"""
(** [needle in hay] *)
Fixpoint contains (needle hay : string) : bool :=
  startswith needle hay ||
  match hay with
  | EmptyString => false
  | String _ hay' => contains needle hay'
  end.

Fixpoint filter (f : ascii -> bool) (s : string) : string :=
  match s with
  | EmptyString => EmptyString
  | String c s' => if f c then String c (filter f s') else filter f s'
  end.

Fixpoint map (f : ascii -> ascii) (s : string) : string :=
  match s with
  | EmptyString => EmptyString
  | String c s' => String (f c) (map f s')
  end.

Fixpoint lstrip (s : string) : string :=
  match s with
  | EmptyString => EmptyString
  | String c s' => if is_space c then lstrip s' else s
  end.

(** Drops trailing white space: a character is kept when it is not a
    space or when something is kept after it. *)
Fixpoint rstrip (s : string) : string :=
  match s with
  | EmptyString => EmptyString
  | String c s' =>
      match rstrip s' with
      | EmptyString => if is_space c then EmptyString else String c EmptyString
      | r => String c r
      end
  end.

(** [s.strip()] *)
Definition strip (s : string) : string := rstrip (lstrip s).

(** [c in s] for a one-character [c]. *)
Fixpoint has_char (c : ascii) (s : string) : bool :=
  match s with
  | EmptyString => false
  | String a s' => Ascii.eqb a c || has_char c s'
  end.

(** [s.count(c)] *)
Fixpoint count (c : ascii) (s : string) : Z :=
  match s with
  | EmptyString => 0
  | String a s' => (if Ascii.eqb a c then 1 else 0) + count c s'
  end.

Fixpoint rfind_from (c : ascii) (s : string) (i last : Z) : Z :=
  match s with
  | EmptyString => last
  | String a s' => rfind_from c s' (i + 1) (if Ascii.eqb a c then i else last)
  end.

(** [s.rfind(c)]: the highest index of [c], or -1. *)
Definition rfind (c : ascii) (s : string) : Z := rfind_from c s 0 (-1).

(** [s.replace(a, b)] for one-character [a] and [b]. *)
Definition replace (a b : ascii) (s : string) : string :=
  map (fun c => if Ascii.eqb c a then b else c) s.

(** [s.replace(a, '')] *)
Definition remove (a : ascii) (s : string) : string :=
  filter (fun c => negb (Ascii.eqb c a)) s.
"""
Exercise aim. With the line holding "match hay with" as the first and the line holding "(** [c in s] for a one-character [c]. *)" as the last, please transcribe exactly the lines of the material above in that range and nothing else.

Answer to this exercise.
  match hay with
  | EmptyString => false
  | String _ hay' => contains needle hay'
  end.

Fixpoint filter (f : ascii -> bool) (s : string) : string :=
  match s with
  | EmptyString => EmptyString
  | String c s' => if f c then String c (filter f s') else filter f s'
  end.

Fixpoint map (f : ascii -> ascii) (s : string) : string :=
  match s with
  | EmptyString => EmptyString
  | String c s' => String (f c) (map f s')
  end.

Fixpoint lstrip (s : string) : string :=
  match s with
  | EmptyString => EmptyString
  | String c s' => if is_space c then lstrip s' else s
  end.

(** Drops trailing white space: a character is kept when it is not a
    space or when something is kept after it. *)
Fixpoint rstrip (s : string) : string :=
  match s with
  | EmptyString => EmptyString
  | String c s' =>
      match rstrip s' with
      | EmptyString => if is_space c then EmptyString else String c EmptyString
      | r => String c r
      end
  end.

(** [s.strip()] *)
Definition strip (s : string) : string := rstrip (lstrip s).

(** [c in s] for a one-character [c]. *)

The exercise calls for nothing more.